„Von der Architektur der Klänge“ – sind das die gotischen Kathedralen mit ihrem mystischen Nachhall, waren es die romanischen Bauten und deren stimmschluckendes Rund, ist es die freudvoll verspielte Barockpracht? Zielt dieses Thema womöglich ins Heute, ins die Zeit von Architekten, die ihre Projekte vorantreiben, ohne auch nur eine einzige Note lesen zu können?
Es soll einmal Normalität gewesen sein, dass die Grundgesetze der Musik ins Baugeschehen eingeflossen sind. Und sich umgekehrt steinerne Ewigkeitsgefüge in die vergängliche Kunst der Takte und Tonarten eingebaut haben. Und doch ist es der größtdenkbare Gegensatz, der zwischen flüchtiger Musik und manifester Architektur besteht. Um dem auf den Grund zu gehen, wurde am Freitag zum Abschluss des von der Sächsischen Staatskapelle ausgerichteten „Alfred-Brendel-Projekts“ in die Gläserne Manufaktur zum wichtigsten Sponsoring-Partner des Orchesters geladen. Dort waren Alfred Brendel Senior und Junior Adrian Brendel Gäste eines Podiumsgesprächs mit Dieter Bartetzko und Wolfgang Sandner, dem Architekturexperten sowie dem langjährigen Musikkritiker der Frankfurter Allgemeinen Zeitung. Letzterer moderierte die Runde mit gewohnt kluger Umsicht. Die vier Herren parlierten weltmännisch über den scheinbaren Gegensatz von „flüchtiger“ Musik und „manifester“ Architektur, über die erkennbar musikalischen Strukturen in der Architektur von der Antike bis zur Gotik und ins Barock, bei zumindest einigen herausragenden Beispielen auch in die Gegenwart, über umgekehrt die streng kompositorische Bauweisen in der Musik bei Bach, Beethoven und Mozart.
Sie vermieden die denkbare Falle, bei solcher Thematik nur über Erfahrungen mit guten und schlechten Konzertsälen zu reden, erhellten stattdessen die Zusammenhänge von Bauten und Klängen bzw. Klangentfaltung.

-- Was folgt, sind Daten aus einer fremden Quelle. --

Lemma plan_writes (entries : list (recordKey * list Record_)) :
  length (List.filter isWrite (plan existingRecords entries))
  = sum_list (map (fun kv => length kv.2) entries).
Proof.
  induction entries as [|[k v] rest IH]; [done|].
  rewrite plan_cons, List.filter_app, length_app, IH. simpl. f_equal.
  unfold planKey. simpl.
  rewrite List.filter_app, deletes_not_isWrite, app_nil_r.
  destruct (planInputs_isWrite (existingFor k existingRecords) 0 v) as [-> ->].
  done.
Qed.

Lemma elem_of_plan (entries : list (recordKey * list Record_)) (op : Op) :
  op ∈ plan existingRecords entries
  <-> exists kv, kv ∈ entries /\ op ∈ planKey existingRecords kv.
Proof.
  induction entries as [|entry rest IH].
  - split; [intros H; by apply elem_of_nil in H|].
    intros (kv & H & _). by apply elem_of_nil in H.
  - rewrite plan_cons, elem_of_app, IH. split.
    + intros [H | (kv & Hkv & H)].
      * exists entry. split; [left | done].
      * exists kv. split; [by right | done].
    + intros (kv & Hkv & H). apply elem_of_cons in Hkv as [-> | Hkv].
      * by left.
      * right. by exists kv.
Qed.

(** Where an operation of the plan of a key comes from. *)
Lemma planKey_origin (key : recordKey) (desired : list Record_) (op : Op) :
  op ∈ planKey existingRecords (key, desired) <->
  match op with
  | OpUpdate id d =>
      exists i e, desired !! i = Some d
                  /\ existingFor key existingRecords !! i = Some e
                  /\ ID e = id
  | OpCreate d =>
      exists i, desired !! i = Some d
                /\ length (existingFor key existingRecords) <= i
  | OpDelete id =>
      exists i e, existingFor key existingRecords !! i = Some e
                  /\ length desired <= i
                  /\ ID e = id
  end.
Proof.
  unfold planKey. simpl.
  set (existing := existingFor key existingRecords).
  rewrite elem_of_app, !list_elem_of_lookup.
  setoid_rewrite planInputs_lookup. setoid_rewrite list_lookup_fmap.
  setoid_rewrite lookup_drop. simpl.
  split.
  - intros [[i Hi] | [i Hi]].
    + destruct (desired !! i) as [d|] eqn:Hd; [|done]. simpl in Hi.
      destruct (existing !! i) as [e|] eqn:He; inversion Hi; subst.
      * by exists i, e.
      * exists i. split; [done|]. by apply lookup_ge_None.
    + destruct (existing !! (length desired + i)) as [e|] eqn:He; [|done].
      inversion Hi; subst. exists (length desired + i), e.
      repeat split; [done | lia].
  - destruct op as [id d | d | id].
    + intros (i & e & Hd & He & <-). left. exists i. by rewrite Hd, He.
    + intros (i & Hd & Hlen). left. exists i.
      apply lookup_ge_None in Hlen. by rewrite Hd, Hlen.
    + intros (i & e & He & Hlen & <-). right. exists (i - length desired).
      replace (length desired + (i - length desired)) with i by lia.
      by rewrite He.
Qed.
(** * LightBnB: the query service of [server/database.js]

    A shallow embedding of the six promise-returning operations of the
    data-access layer, of the SQL text they build, and of the meaning of
    that SQL on tables, followed by the properties of the specification
    that concern them. *)

From Stdlib Require Import ZArith QArith String Ascii List Lia.
From Stdlib Require Import DecimalString DecimalPos DecimalZ Sorted.
From stdpp Require Import base strings gmap list.

Local Open Scope string_scope.
Local Open Scope Z_scope.

(** ** JavaScript values *)

Module Js.

(** The values an option, a limit or a bound parameter can take.
    Numbers are the integers (printed by [String(n)] in plain decimal
    form) and [NaN]; the other numbers do not occur in this module's
    callers and are left out.  [JNum n] stands for a number only while
    [n] is below 10^21 in absolute value: from there on JavaScript prints
    an exponent, which [dec] does not. *)
Inductive JsVal : Type :=
| JUndefined
| JNull
| JBool (b : bool)
| JNum (n : Z)
| JNaN
| JStr (s : string).

(** ToBoolean, the test of [if (v)]. *)
Definition truthy (v : JsVal) : bool :=
  match v with
  | JUndefined | JNull | JNaN => false
  | JBool b => b
  | JNum n => negb (n =? 0)
  | JStr s => match s with EmptyString => false | String _ _ => true end
  end.
(** ** numpy arrays of floats *)

Definition float_eqb (a b : R) : bool := if Req_dec_T a b then true else false.
Definition float_leb (a b : R) : bool := if Rle_dec a b then true else false.

(** An [ndarray] is its shape and its elements in C order. *)
Record ndarray : Type := mk_ndarray { shape : list nat; data : list R }.

Definition ndim (a : ndarray) : nat := length (shape a).
Definition size (a : ndarray) : nat := fold_right Nat.mul 1%nat (shape a).

(** [np.asarray] of a flat sequence of floats. *)
Definition np_asarray (l : list R) : ndarray :=
  {| shape := [length l]; data := l |}.

(** [x[0]] of a 1-D array known to be non-empty. *)
Definition item0 (a : ndarray) : R := nth 0 (data a) 0.

(** [np.all(x == s)] and [any(x <= s)] for a scalar [s]. *)
Definition np_all_eq (a : ndarray) (s : R) : bool :=
  forallb (fun v => float_eqb v s) (data a).
Definition any_le (a : ndarray) (s : R) : bool :=
  existsb (fun v => float_leb v s) (data a).

Definition np_sum (l : list R) : R := fold_left Rplus l 0.

(** [np.mean] and [np.std(ddof=...)] of one row. *)
Definition np_mean (l : list R) : R := np_sum l / INR (length l).
Definition np_std (ddof : nat) (l : list R) : R :=
  let m := np_mean l in
  sqrt (np_sum (map (fun v => (v - m) * (v - m)) l) / INR (length l - ddof)).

Mit Bedauern wurde konstatiert, dass es bei heutigen Architekten nicht mehr zum Selbstverständnis gehöre, die Grundlagen der Musik zu verstehen geschweige denn zu beherzigen.
Alfred Brendel, den Ort des Geschehens im Blick, schlug abschließend vor, nach „Musik und Architektur“ eine nächste Runde mit „Musik und Karosserie“ zu übertiteln. Ein blitzgescheiter Kopf, dem dieses Kapell-Projekt in Dresden sehr zu Recht und mit angemessener Würde gewidmet war.
Dass es zu diesem Anlass und eben auch in diesem exemplarischen Gebäude der Manufaktur ein Klangbeispiel geben musste, verstand sich von selbst. Die Violinisten Annika Thiel und Kay Mitzscherling, der Bratscher Holger Grohs, Cellist Adrian Brendel sowie Masumi Sakagami am Klavier trugen Robert Schumanns Es-Dur-Klavierquintett op. 44 vor – der Klangeindruck geriet quasi zur Fortsetzung des mündlichen Disputs.